Introduction: Proximal aortic dilation is an important cause of morbidity and mortality secondary to rupture, dissection, and complications of repair. It has been described as a rare finding in RASopathy, but data is limited regarding prevalence, severity, and genetic factors. This study aims to examine outcomes and genotype associations in pediatric patients with aortic dilation and RASopathy. Methods: A retrospective review performed at a single pediatric referral center. Study population included children with a molecularly confirmed RASopathy diagnosis evaluated between January 2000 and August 2019. Baseline data included demographics, genetic data, cardiac diagnostic data, clinical course, and mortality outcome. Results: Ninety patients were identified (mean age 10.4, female 48%). Aortic dilation was found in 28%. Of these, 68% had mild dilation, while moderate and severe dilation were each seen in 16%. Aortic dilation occurred in all major RASopathy types (Noonan, Noonan with Multiple Lentigenes, Costello, and Cardiofaciocutaneous).

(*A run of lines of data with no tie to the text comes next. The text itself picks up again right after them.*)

(* ===== verification/ControlPeers.v ===== *)
(** * Two peers on a control stream

    The two [Control] instances of a connection with the calls of their users,
    as a step relation: at any point either side may ask for a ready notifier,
    declare itself ready, register an endpoint, use an endpoint again, drop a
    receiver it holds (a notifier, the future of [ready] or of
    [register_endpoint]), or handle the next message of the other.  Both tasks
    of both sides run ([ControlLifetime] has their end).  The invariant says,
    for every endpoint that is used once and whose receivers are kept, where its
    handshake is, whatever happens to the other endpoints. *)

From stdpp Require Import prelude list gmap strings.
From Stdlib Require Import ZArith Lia.
From S2P Require Import Prelude Io Packets Control.
Open Scope Z_scope.

(** A side: its control instance, what its users hold, and the endpoints its
    users gave up or used again *)
Record Node := {
  ctl : Control;
  notifiers : gmap Z nat;      (* receivers of the first ready notifier of an endpoint *)
  readied : gset Z;            (* endpoints on which [ready] was called *)
  acks : gmap Z nat;           (* receivers of the first call of [register_endpoint] *)
  ready_misused : gset Z;      (* a waiting notifier was dropped, or a second one obtained *)
  register_misused : gset Z;   (* a waiting registration was dropped, or a second one begun *)
}.

Definition node_start : Node :=
  {| ctl := control_start; notifiers := ∅; readied := ∅; acks := ∅; ready_misused := ∅; register_misused := ∅ |}.

Definition set_ctl (c : Control) (s : Node) : Node :=
  {| ctl := c; notifiers := notifiers s; readied := readied s; acks := acks s;
     ready_misused := ready_misused s; register_misused := register_misused s |}.
Definition add_notifier (e : Z) (rx : nat) (s : Node) : Node :=
  {| ctl := ctl s; notifiers := <[e := rx]> (notifiers s); readied := readied s; acks := acks s;
     ready_misused := ready_misused s; register_misused := register_misused s |}.
Definition add_readied (e : Z) (s : Node) : Node :=
  {| ctl := ctl s; notifiers := notifiers s; readied := {[e]} ∪ readied s; acks := acks s;
     ready_misused := ready_misused s; register_misused := register_misused s |}.
Definition add_ack (e : Z) (rx : nat) (s : Node) : Node :=
  {| ctl := ctl s; notifiers := notifiers s; readied := readied s; acks := <[e := rx]> (acks s);
     ready_misused := ready_misused s; register_misused := register_misused s |}.
Definition misuse_ready (e : Z) (s : Node) : Node :=
  {| ctl := ctl s; notifiers := notifiers s; readied := readied s; acks := acks s;
     ready_misused := {[e]} ∪ ready_misused s; register_misused := register_misused s |}.
Definition misuse_register (e : Z) (s : Node) : Node :=
  {| ctl := ctl s; notifiers := notifiers s; readied := readied s; acks := acks s;
     ready_misused := ready_misused s; register_misused := {[e]} ∪ register_misused s |}.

Hypertrophic cardiomyopathy was seen in 30% and pulmonary stenosis in 53% of RASopathy patients, with similar prevalence among those with aortic dilation (p=1 and 0.45, respectively). Aortic dilation was more prevalent in RAS ( KRAS , HRAS , NRAS ) variants (4/9 versus 12/81, p=0.0494). It was also seen in 16 of 60 patients with PTPN11 variants in association with all three commonly involved regions (exon 3 of N-SH2 region and exons 8 and 13 of PTP domain). The two patients with extreme dilation (z-score > 6) had variants of amino acids 61 and 63 in exon 3 of PTPN11 . No surgical interventions targeting aortic dilation were performed in any patient, and there were no reports of dissection or rupture. There was no clear progression of dilation, and two patients had complete resolution with time. Discussion: Aortic dilation occurred in all four major types of RASopathy and was associated with most of the affected genes, with distribution along the PTPN11 gene being similar to the distribution of RASopathy. The dilation was not progressive and there were no complications or interventions. RAS genes and exon 3 of the PTPN11 gene demonstrated a possible higher association with aortic dilation and warrant further investigation.